▶ _DATA RECORDS_:
+++

(* ===== verification/UeventPool.v ===== *)
(** * uevent: the steps of the worker pool, with recorded callbacks

    What firing an event into the pool of [src/uevent/uevent_worker.c] does, and
    what each step of a worker's turn does: taking a task, processing it and
    letting go of its event. *)

From S2P Require Import Prelude.
From S2P Require Import MinHeap.
From S2P Require Import MinHeapInv.
From S2P Require Import MinHeapOps.
From S2P Require Import Uevent.
From S2P Require Import UeventInv.
From S2P Require Import UeventSteps.
From S2P Require Import UeventOps.
From S2P Require Import UeventAdd.
From S2P Require Import UeventApi.
From S2P Require Import UeventDel.
From S2P Require Import UeventMoves.
From S2P Require Import UeventLoop.
From S2P Require Import UeventWorker.
From S2P Require Import UeventWorkerInv.
From S2P Require Import UeventSpec.
From S2P Require Import UeventRecord.
From S2P Require Import UeventTimers.
Import MinHeap (mst, mh, nodes, capacity, minheap_t, minheap_node_t).
Import Uevent UeventWorker.

Section rules.
Context {K : Type} {Kern : Kernel K} {Kok : KernelOk K}.
Implicit Types (s : @ust (@observed K)) (E : uevent_t) (e : loc) (i : Z) (t : uevent_task_t).
Variables extra debug : bool.
Variable g : Z -> Z.
Variable iw : Z.
Hypothesis F : few g bound.

Lemma moves_pop (R : @observed K -> @observed K -> Prop) {HR : Steady R} :
  moves R (wait_and_pop_task extra debug).
Proof. unfold wait_and_pop_task, try_spawn_extra_worker, change_pool, the_pool. moves_tac. Qed.

Lemma moves_release (R : @observed K -> @observed K -> Prop) {HR : Steady R} t : moves R (release_task t).
Proof.
  unfold release_task, slot_get, ev_get, ev_put, uevent_put_. moves_tac.
Qed.

Lemma moves_insert (R : @observed K -> @observed K -> Prop) {HR : Steady R} i trig cron :
  moves R (uevent_worker_pool_insert i trig cron).
Proof.
  unfold uevent_worker_pool_insert, uevent_ref, slot_ev, slot_get, slot_put, ev_get, ev_put. moves_tac.
Qed.
#[local] Hint Resolve moves_pop moves_release moves_insert : moves.

(** ** Firing into the pool *)

(** The event may be queued: something was triggered, it is not being freed and
    has a callback. *)
Definition wanted E trig : bool := negb (trig =? 0) && negb (pending_free E) && bool_decide (is_Some (cb E)).

(** What firing [e] into the pool [q] does. *)
Record offered s s' e E q t : Prop := {
  of_inv : INV g iw s';
  of_keep : forall g', keep g' s s';
  of_running : running s' = running s;
  of_log : log s' = log s;
  of_cases : 
    pool s' = Some q /\ evs s' = evs s /\
      (wanted E (triggered_events t) = false \/ is_in_worker_pool E = true \/ exists k : K, (k_alloc RTask k).1 = false) \/
    wanted E (triggered_events t) = true /\ is_in_worker_pool E = false /\
      evs s' = <[e := set_is_in_worker_pool true E]> (evs s) /\
      exists q', pool s' = Some q' /\ task_queue q' = task_queue q ++ [t] /\ total_workers q' = total_workers q
}.

Lemma offered_none s e E q t :
  INV g iw s -> pool s = Some q -> wanted E (triggered_events t) = false -> offered s s e E q t.
Proof. intros I Hq Hw. constructor; try done; [intros; apply keep_refl|left]. split_and!; auto. Qed.

Lemma offered_kern s s' k e E q t : k.2 = log s -> offered (put_kern k s) s' e E q t -> offered s s' e E q t.
Proof. intros Hk [H1 H2 H3 H4 H5]. constructor; try done. by rewrite H4. Qed.

Lemma insert_offered_wp s i e E trig cron q (Q : unit -> ust -> Prop) :
  INV g iw s -> slot_at s i e E -> pending_free E = false -> trig <> 0 -> is_Some (cb E) ->
  pool s = Some q -> running s = true ->
  (forall s', offered s s' e E q (Task i cron trig) -> Q tt s') ->
  wp (dispatch_event_callback record i trig cron) Q s.
Proof.
  intros I Hs Hp Ht Hc Hq Hr HQ. assert (few g (2 ^ 20 - 1)) as F1 by (eapply few_le; [exact F|unfold bound; lia]).
  assert (wanted E trig = true) as Hw.
  { unfold wanted. rewrite Hp, bool_decide_true by done. by apply Z.eqb_neq in Ht as ->. }
  destruct (slot_at_facts _ _ _ _ _ _ I Hs) as (_ & Hb & _ & _ & Hi).
  unfold dispatch_event_callback. apply wp_bind, wp_mute; [eauto with moves|].
  apply (uevent_try_ref_wp g iw); [done|eapply few_le; [exact F1|lia]|done| |].
  { intros []. by exists e, E. }
  intros s1 e1 E1 I1 K1 Hs1 Hs' Hp' P1 R1 T1 V1 L1.
  destruct Hs as (u & Hu & Hue & He), Hs' as (u' & Hu' & Hue' & He'). simplify_eq.
  apply wp_bind. eapply wp_slot_ev_at; [done|]. apply wp_bind. eapply wp_ev_get_at; [done|].
  apply wp_bind, wp_gets, wp_bind, wp_gets. rewrite P1, Hq, R1, Hr, Hb. cbn [andb negb].
  rewrite bool_decide_true by done.
  apply wp_bind, wp_mute; [eauto with moves|].
  eapply (uevent_worker_pool_insert_wp iw); [done|by apply few_up|done|by rewrite P1|].
  intros s2 E2 St Hs2 Hp2 (R2 & V2 & Hcase) L2. apply wp_mute; [unfold uevent_put_; moves_tac|].
  pose proof St as [[I2 _ _] K2 _].
  eapply (uevent_put__wp g iw); [done..| |].
  { by rewrite (keep_len _ _ _ (K2 g)), (keep_len _ _ _ (K1 g)). }
  intros s3 I3 K3 P3 R3 H3 _ _ L3. destruct (H3 _ _ Hs2) as (_ & T3 & K3' & V3); [left; congruence|].
  apply HQ. constructor; [done| |congruence|congruence|].
  - intros g'. apply (keep_trans _ g' _ s1); [apply K1| |done]. by apply (keep_trans _ g' _ s2); [apply K2|apply K3'|].
  - rewrite P3, V3, V2, V1. destruct Hcase as [(A1 & -> & A2)|(A1 & -> & A2)].
    + left. split_and!; [congruence|by rewrite insert_id|]. destruct A2 as [A2|[k A2]]; [auto|by right; right; exists k.1].
    + by right.
Qed.

(** Firing an event into the pool. *)
Lemma pool_fire_wp s i e E trig cron q (Q : unit -> ust -> Prop) :
  INV g iw s -> slot_at s i e E -> pool s = Some q -> running s = true ->
  (forall s', offered s s' e E q (Task i cron trig) -> Q tt s') ->
  wp (uevent_handle_ev_cb record (Some e) trig cron) Q s.
Proof.
  intros I Hs Hq Hr HQ. destruct (slot_at_facts _ _ _ _ _ _ I Hs) as (Hu & _).
  assert (forall s1, offered s s1 e E q (Task i cron trig) -> wp (mret tt) Q s1) as Hret by (intros; by apply wp_ret, HQ).
  unfold uevent_handle_ev_cb. destruct (Z.eqb_spec trig 0) as [->|Ht]; [by apply Hret, offered_none|].
  apply wp_bind. eapply wp_ev_get_at; [done|]. rewrite Hu.
  destruct (pending_free E) eqn:Hp.
  { apply Hret, offered_none; [done..|]. unfold wanted. by rewrite Hp, andb_false_r. }
  assert (forall k, k.2 = log s ->
    wp (when (bool_decide (is_Some (cb E))) (dispatch_event_callback record i trig cron)) Q (put_kern k s)) as Hgo.
  { intros k Hk. pose proof (INV_kern _ _ _ k I) as Ik. destruct (bool_decide_reflect (is_Some (cb E))) as [Hc|Hc]; cbn [when].
    - eapply insert_offered_wp; [done|exact Hs|done..|]. intros s' O. by apply HQ, (offered_kern _ _ k).
    - apply wp_ret, HQ, (offered_kern _ _ k); [done|]. apply offered_none; [done..|].
      unfold wanted. by rewrite (bool_decide_false _ Hc), andb_false_r. }
  apply wp_bind. destruct (has trig UEV_TIMEOUT); cbn [when].
  - apply wp_bind, wp_mute; [eauto with moves|]. apply wp_syscall. intros now k Hk. by apply wp_ret, Hgo.
  - apply wp_ret. replace s with (put_kern (kern s) s) by (by destruct s). by apply Hgo.
Qed.
(** ** The steps of a worker *)

(** The queue is as it was; there are more workers at most. *)
Definition grown s s' : Prop :=
  exists q q', pool s = Some q /\ pool s' = Some q' /\ task_queue q' = task_queue q /\
    total_workers q <= total_workers q' <= Z.max (total_workers q) most_workers.

Lemma grown_eq s s' q : pool s = Some q -> pool s' = pool s -> grown s s'.
Proof. intros Hq E. exists q, q. split_and!; try congruence; lia. Qed.

(** The calls [cs] were made by a worker. *)
Record worked (g' : Z -> Z) s s' (cs : list call) : Prop := {
  wd_inv : INV g' iw s';
  wd_keep : forall g', keep g' s s';
  wd_evs : evs s' = evs s;
  wd_running : running s' = running s;
  wd_pool : grown s s';
  wd_log : log s' = log s ++ cs
}.

Lemma worked_called g' s s' cs q : pool s = Some q -> called iw g' s s' cs -> worked g' s s' cs.
Proof. intros Hq [H1 H2 H3 H4 H5 H6 H7]. constructor; try done. by eapply grown_eq. Qed.

Lemma worked_slot g' s s' cs i e E : worked g' s s' cs -> slot_at s i e E -> slot_at s' i e E.
Proof.
  intros W (u & Hu & Hue & He). destruct (wd_keep _ _ _ _ W (fun _ => 1)) as [_ H].
  destruct (H i u e ltac:(lia) Hu Hue) as (u' & Hu' & Hue'). exists u'. by rewrite (wd_evs _ _ _ _ W).
Qed.

Lemma worked_trans g1 g2 s s1 s2 c1 c2 : worked g1 s s1 c1 -> worked g2 s1 s2 c2 -> worked g2 s s2 (c1 ++ c2).
Proof.
  intros [I1 K1 V1 R1 P1 L1] [I2 K2 V2 R2 P2 L2]. constructor; [done| |congruence|congruence| |].
  - intros g'. by apply (keep_trans _ g' _ s1).
  - destruct P1 as (q & q1 & A1 & A2 & A3 & A4), P2 as (q1' & q2 & B1 & B2 & B3 & B4). simplify_eq.
    exists q, q2. split_and!; try congruence; lia.
  - by rewrite L2, L1, app_assoc.
Qed.

(** An extra worker may be started. *)
Lemma spawn_recorded_wp g' (b : bool) s q (Q : unit -> ust -> Prop) :
  INV g' iw s -> pool s = Some q -> 0 <= total_workers q <= most_workers ->
  (forall s', worked g' s s' [] -> Q tt s') ->
  wp (when b (try_spawn_extra_worker extra)) Q s.
Proof.
  intros I Hq Hn HQ. destruct b; cbn [when]; [|by eapply wp_ret, HQ, worked_called, called_none].
  apply wp_mute; [unfold try_spawn_extra_worker, change_pool, the_pool; moves_tac|].
  eapply try_spawn_wp; [done|unfold most_workers in *; lia|]. intros s' n Hs' Hcap L.
  assert (INV g' iw s') as I' by by eapply pool_only_INV. destruct Hs' as (k & ->).
  apply HQ. constructor; try done; [intros; by apply keep_same| |by rewrite app_nil_r].
  pose proof (most_workers_bound (num_workers q)). exists q, (set_total_workers n q).
  split_and!; try done; simpl; lia.
Qed.

(** The calls of a task. *)
Definition speaks t e E : list call :=
  if pending_free E || modification_lock E then [] else cb_calls (triggered_events t) e E.

Lemma process_recorded_wp s t e E q (Q : unit -> ust -> Prop) :
  INV g iw s -> slot_at s (task_uev t) e E -> pending_free E = false -> pool s = Some q ->
  0 <= total_workers q <= most_workers -> (forall s', worked g s s' (speaks t e E) -> Q tt s') ->
  wp (process_worker_task record extra debug t) Q s.
Proof.
  intros I Hs Hp Hq Hn HQ. set (i := task_uev t) in *.
  assert (few g (2 ^ 20 - 1)) as F1 by (eapply few_le; [exact F|unfold bound; lia]).
  destruct (slot_at_facts _ _ _ _ _ _ I Hs) as (_ & Hb & Hw & _ & Hi).
  unfold process_worker_task. cbn zeta. fold i. apply wp_bind, wp_mute; [eauto with moves|].
  apply (uevent_try_ref_wp g iw); [done|eapply few_le; [exact F1|lia]|done| |].
  { intros []. by exists e, E. }
  intros s1 e1 E1 I1 K1 Hs1 Hs' Hp' P1 R1 T1 V1 L1.
  destruct Hs as (u & Hu & Hue & He), Hs' as (u' & Hu' & Hue' & He'). simplify_eq.
  assert (called iw (gadd g i) s s1 []) as C1 by (constructor; try done; by rewrite app_nil_r).
  assert (forall s2, worked (gadd g i) s s2 (speaks t e E) -> wp (uevent_put_ i) Q s2) as Hend.
  { intros s2 W2. pose proof (worked_slot _ _ _ _ i e E W2 ltac:(by exists u)) as Hs2.
    pose proof W2 as [I2 K2 V2 R2 P2 L2]. apply wp_mute; [unfold uevent_put_; moves_tac|].
    eapply (uevent_put__wp g iw); [done..|by rewrite (keep_len _ _ _ (K2 g))|].
    intros s3 I3 K3 P3 R3 H3 _ _ L3. destruct (H3 _ _ Hs2 (or_introl Hp)) as (_ & T3 & K3' & V3).
    apply HQ. constructor; [done| |congruence|congruence| |congruence].
    - intros g'. by apply (keep_trans _ g' _ s2); [apply K2|apply K3'|].
    - destruct P2 as (q1 & q2 & A1 & A2 & A3). exists q1, q2. by rewrite P3. }
  apply (worked_called _ _ _ _ q) in C1; [|done]. pose proof Hs1 as (u1 & Hu1 & Hue1 & He1).
  apply wp_bind. eapply wp_slot_get; [done|]. rewrite Hue1. apply wp_bind. eapply wp_ev_get; [done|].
  unfold speaks in Hend. rewrite Hp in *. rewrite orb_false_r. cbn [orb] in Hend.
  destruct (bool_decide_reflect (is_Some (cb E))) as [Hc|Hc]; cbn [negb].
  2: { apply Hend. unfold cb_calls. apply eq_None_not_Some in Hc as ->. by destruct (modification_lock E). }
  apply wp_bind, wp_mute; [eauto with moves|]. apply wp_syscall. intros start k Lk. cbn zeta. rewrite Hw.
  assert (worked (gadd g i) s (put_kern k s1) []) as Ck.
  { destruct C1 as [H1 H2 H3 H4 H5 H6]. constructor; try done; [by apply INV_kern|]. rewrite Lk. exact H6. }
  set (s1' := put_kern k s1) in *.
  assert (forall s2, worked (gadd g i) s s2 [] ->
    wp (uevent_user_cb_wrapper record e (fd E) (triggered_events t) (cb E) (arg E);; uevent_put_ i) Q s2) as Hgo.
  { intros s2 W2. pose proof (worked_slot _ _ _ _ i e E W2 ltac:(by exists u)) as Hs2.
    destruct (wd_pool _ _ _ _ W2) as (_ & q2 & _ & Hq2 & _).
    apply wp_bind. eapply (wrapper_recorded_wp iw); [apply W2|done|by intros _|].
    intros s3 C3. apply Hend. apply (worked_trans (gadd g i) _ _ s2 _ [] _ W2). by eapply worked_called. }
  apply wp_bind. destruct (negb (cron_time t =? 0)); cbn [when]; [|by apply wp_ret, Hgo].
  apply wp_bind. eapply wp_slot_get; [done|].
  eapply (spawn_recorded_wp (gadd g i) _ s1' q); [apply Ck|by etrans; [exact P1|]|done|]. intros s2 W2.
  apply Hgo. by apply (worked_trans (gadd g i) _ _ s1' _ [] []).
Qed.
(** The events became [m] and the queue [ts]; no call was made. *)
Record shifted (g' : Z -> Z) s s' (m : gmap loc uevent_t) (ts : list uevent_task_t) : Prop := {
  sh_inv : INV g' iw s';
  sh_keep : forall g', keep g' s s';
  sh_evs : evs s' = m;
  sh_running : running s' = running s;
  sh_log : log s' = log s;
  sh_pool : exists q', pool s' = Some q' /\ task_queue q' = ts /\ 0 <= total_workers q' <= most_workers
}.

Lemma pop_recorded_wp s q (Q : popped -> ust -> Prop) :
  INV g iw s -> pool s = Some q -> 0 <= total_workers q <= most_workers ->
  (task_queue q = [] -> Q (if pool_running q then Sleeps else NoTask) s) ->
  (forall t ts s', task_queue q = t :: ts -> shifted (gadd g (task_uev t)) s s' (evs s) ts -> Q (GotTask t) s') ->
  wp (wait_and_pop_task extra debug) Q s.
Proof.
  intros I Hq Hn H0 HQ. apply wp_mute; [eauto with moves|].
  eapply wait_and_pop_task_wp; [done|done|unfold most_workers in *; lia| |].
  - intros Hz _. apply H0. destruct (INV_queue _ _ _ _ I Hq) as (Hl & _). rewrite Hl in Hz.
    by destruct (task_queue q).
  - intros t ts s' Hts I' S' V' R' (q' & P' & T' & N1 & N2) _ _ L'. eapply HQ; [done|].
    constructor; try done; [intros; by apply keep_same|]. exists q'. split_and!; done || lia.
Qed.

Lemma finish_recorded_wp s t e E q (Q : unit -> ust -> Prop) :
  INV (gadd g (task_uev t)) iw s -> slot_at s (task_uev t) e E -> pending_free E = false ->
  tasks_of (task_uev t) (pool s) = 0 -> pool s = Some q -> 0 <= total_workers q <= most_workers ->
  (forall s', shifted g s s' (<[e := set_is_in_worker_pool false E]> (evs s)) (task_queue q) -> Q tt s') ->
  wp (finalize_worker_task t) Q s.
Proof.
  intros I Hs Hp Ht Hq Hn HQ. destruct (slot_at_facts _ _ _ _ _ _ I Hs) as (_ & _ & _ & _ & Hi).
  unfold finalize_worker_task. apply wp_bind, wp_mute; [eauto with moves|].
  eapply (release_task_wp g iw); [done| |done|done|].
  { eapply few_le; [exact F|unfold bound; lia]. }
  intros s1 [I1 K1 R1] P1 H1 L1. destruct (H1 _ _ Hs Hp) as [V1 K1'].
  eapply wp_change_pool; [by rewrite P1|]. apply HQ. constructor; try done.
  - eapply INV_pool_counters; [done|by rewrite P1|done..].
  - by eexists.
Qed.
End rules.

+++

▶ _ASSIGNMENT_:
Return only the part of the records above that opens with the line containing "intros I Hq Hn HQ." and closes with the line containing "eapply try_spawn_wp; [done|unfold", ends included.

▶ _WRITTEN SOLUTION_:
  intros I Hq Hn HQ. destruct b; cbn [when]; [|by eapply wp_ret, HQ, worked_called, called_none].
  apply wp_mute; [unfold try_spawn_extra_worker, change_pool, the_pool; moves_tac|].
  eapply try_spawn_wp; [done|unfold most_workers in *; lia|]. intros s' n Hs' Hcap L.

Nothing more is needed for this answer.